O'Neal said there are brown trout in a half-mile stretch of the Hersey River between the dam and its confluence of the Muskegon River, and brook trout in the upper Hersey. With the dam gone, trout and other fish species will be able to move freely between the Muskegon and Hersey rivers, all the way up to Reed City, where another dam bisects the Hersey. 

The $274,600 dam removal project will take about five weeks to complete. The restoration of river banks near the dam will extend into next spring, said Jim Hegarty, the project manager for Prein &amp; Newhof, a Grand Rapids engineering firm. 

"In general, the project shouldn't be that difficult," Hegarty said. "I'm excited about watching this river come back to life ... we're expecting the river to be quite a draw for the village."

The project is also historically significant: One of Michigan's most spectacular fish species, the Arctic grayling, was first discovered in the Hersey River in the 1850s. 

The grayling was eliminated from all Michigan streams by 1930, the victim of excessive fishing, log runs and dams that destroyed its habitat, according to state studies. 

Hegarty said dam removals are still fairly rare in Michigan, which has about 2,600 dams. The Hersey Dam is one of 94 dams and lake-level control structures remaining in the Muskegon River and its tributaries.

Two other dams have been removed from the Muskegon River since the 1960s: The Newaygo Dam in 1969 and the Big Rapids Dam in 2001. 

Hanshue said a lack of money has slowed efforts to remove more dams in Michigan that are either obsolete or unsafe. The Hersey Dam removal is being funded almost entirely by private foundations and fishing organizations. 

Hanshue acknowledged that Michigan lags behind other states that have removed dozens of old dams, such as Wisconsin and Maine, but said, "I think we're making some good progress." 

The recently formed Michigan River Partnership, which includes representatives from the state and Michigan Municipal League, hopes to make dam safety and dam removal more prominent issues among state lawmakers, said Mark Coscarelli, a senior Great Lakes policy consultant for Public Sector Consultants in Lansing. 

Dam removal will become a more pressing issue in the near future because many of Michigan's 2,600 dams are approaching the end of their life expectancy, Coscarelli said. 

The average life expectancy of a dam is 50 years, according to the Association of State Dam Safety Officials. A well-maintained dam, like the Croton Dam built 100 years ago in the Muskegon River near Newaygo, can last a century or more, Coscarelli said. 

One-third of the 94 dams in the Muskegon River and its tributaries are more than 50 years old, according to state data.


----------



## Hamilton Reef (Jan 20, 2000)

Bad dam removed, restoring river flow 

http://www.mlive.com/news/muchronicle/index.ssf?/base/news-10/1164039313260240.xml&coll=8

Monday, November 20, 2006 By Jeff Alexander CHRONICLE STAFF WRITER

HERSEY -- A great blue heron launched itself from the edge of the Hersey River just as the man who engineered the trout stream's resurrection approached its swift, gurgling waters. 

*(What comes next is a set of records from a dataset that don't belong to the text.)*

(** * GRU unit operator: forward and backward kernels

    A shallow embedding of [paddle/operators/gru_unit_op.h]
    ([GRUUnitKernel] and [GRUUnitGradKernel]) and the properties of the
    operator's specification, stated over it.

    Tensors are flat row-major buffers (lists) with their dimensions, Eigen
    expressions are coefficient functions, an assignment to a tensor or to a
    slice of it is the loop that writes every coefficient of the destination,
    and [math::gemm] works on raw buffers with offsets and leading
    dimensions, as the kernels call it. The element type [T] is the kernels'
    template parameter. *)

From Stdlib Require Import ZArith Lia.
From stdpp Require Import base list strings.

Local Open Scope nat_scope.

(** ** The element type

    The kernels are templates over the element type [T]; they use its
    constant one, its sum, difference and product. [Tis_zero x] is the
    comparison [x == 0] of the element type, which the matrix product makes
    on its factor [beta]; it tells zero from one. *)

Class Scalar (T : Type) := {
  Tzero : T;
  Tone : T;
  Tadd : T -> T -> T;
  Tsub : T -> T -> T;
  Tmul : T -> T -> T;
  Tis_zero : T -> bool;
  Tis_zero_zero : Tis_zero Tzero = true;
  Tis_zero_one : Tis_zero Tone = false
}.

(** Modelled from the spec: the functors of
    [paddle/operators/activation_op.h], which the kernels dispatch to, are
    not part of the sources at hand. By the contract of the activation
    dispatch they are elementwise: a forward functor maps a coefficient [x]
    to [y], a gradient functor maps the coefficients [x], [y] and [dy] to
    [dx]. The scalar functions are left open; every theorem below holds for
    any choice of them. *)

Class Activations (T : Type) := {
  sigmoid_f : T -> T;
  tanh_f : T -> T;
  relu_f : T -> T;
  sigmoid_grad_f : T -> T -> T -> T;
  tanh_grad_f : T -> T -> T -> T;
  relu_grad_f : T -> T -> T -> T
}.

(** The integers as an element type, to run the kernels on concrete inputs. *)

#[export] Instance Z_Scalar : Scalar Z := {|
  Tzero := 0%Z; Tone := 1%Z; Tadd := Z.add; Tsub := Z.sub; Tmul := Z.mul;
  Tis_zero := fun x => (x =? 0)%Z;
  Tis_zero_zero := eq_refl;
  Tis_zero_one := eq_refl
|}.

(** Over [Z] the logistic function and the hyperbolic tangent have no exact
    form; the instance takes integer stand-ins for them, and the concrete
    calls below use [identity] and [relu] only, which are exact. *)

#[export] Instance Z_Activations : Activations Z := {|
  sigmoid_f := fun x => (x / 2)%Z;
  tanh_f := fun x => Z.sgn x;
  relu_f := fun x => Z.max 0 x;
  sigmoid_grad_f := fun _ y dy => (dy * y * (1 - y))%Z;
  tanh_grad_f := fun _ y dy => (dy * (1 - y * y))%Z;
  relu_grad_f := fun x _ dy => if (0 <? x)%Z then dy else 0%Z
|}.

(** ** Failure

    [PADDLE_THROW] raises an exception that carries a message; a kernel
    either returns or throws. *)

Inductive Result (A : Type) : Type :=
| Ok (a : A)
| Throw (msg : string).

Arguments Ok {A} a.
Arguments Throw {A} msg.

#[export] Instance Result_bind : MBind Result := fun A B k m =>
  match m with
  | Ok a => k a
  | Throw msg => Throw msg
  end.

"There's one of our buddies," said Jim Hegarty, an engineer with Prein &amp; Newhof, a Grand Rapids-based engineering firm. "We had about five heron watching us as we worked on this project." 

Hegarty designed the recent removal of the dilapidated Hersey Dam, a $274,000 project nearly a decade in the making. The work restored the lower Hersey to its natural flow for the first time in 148 years.

Removing small dams is not technically difficult, Hegarty said. But generating local support to remove dams that often are considered community treasures, as well as finding money to pay for the work, can be very challenging, he said.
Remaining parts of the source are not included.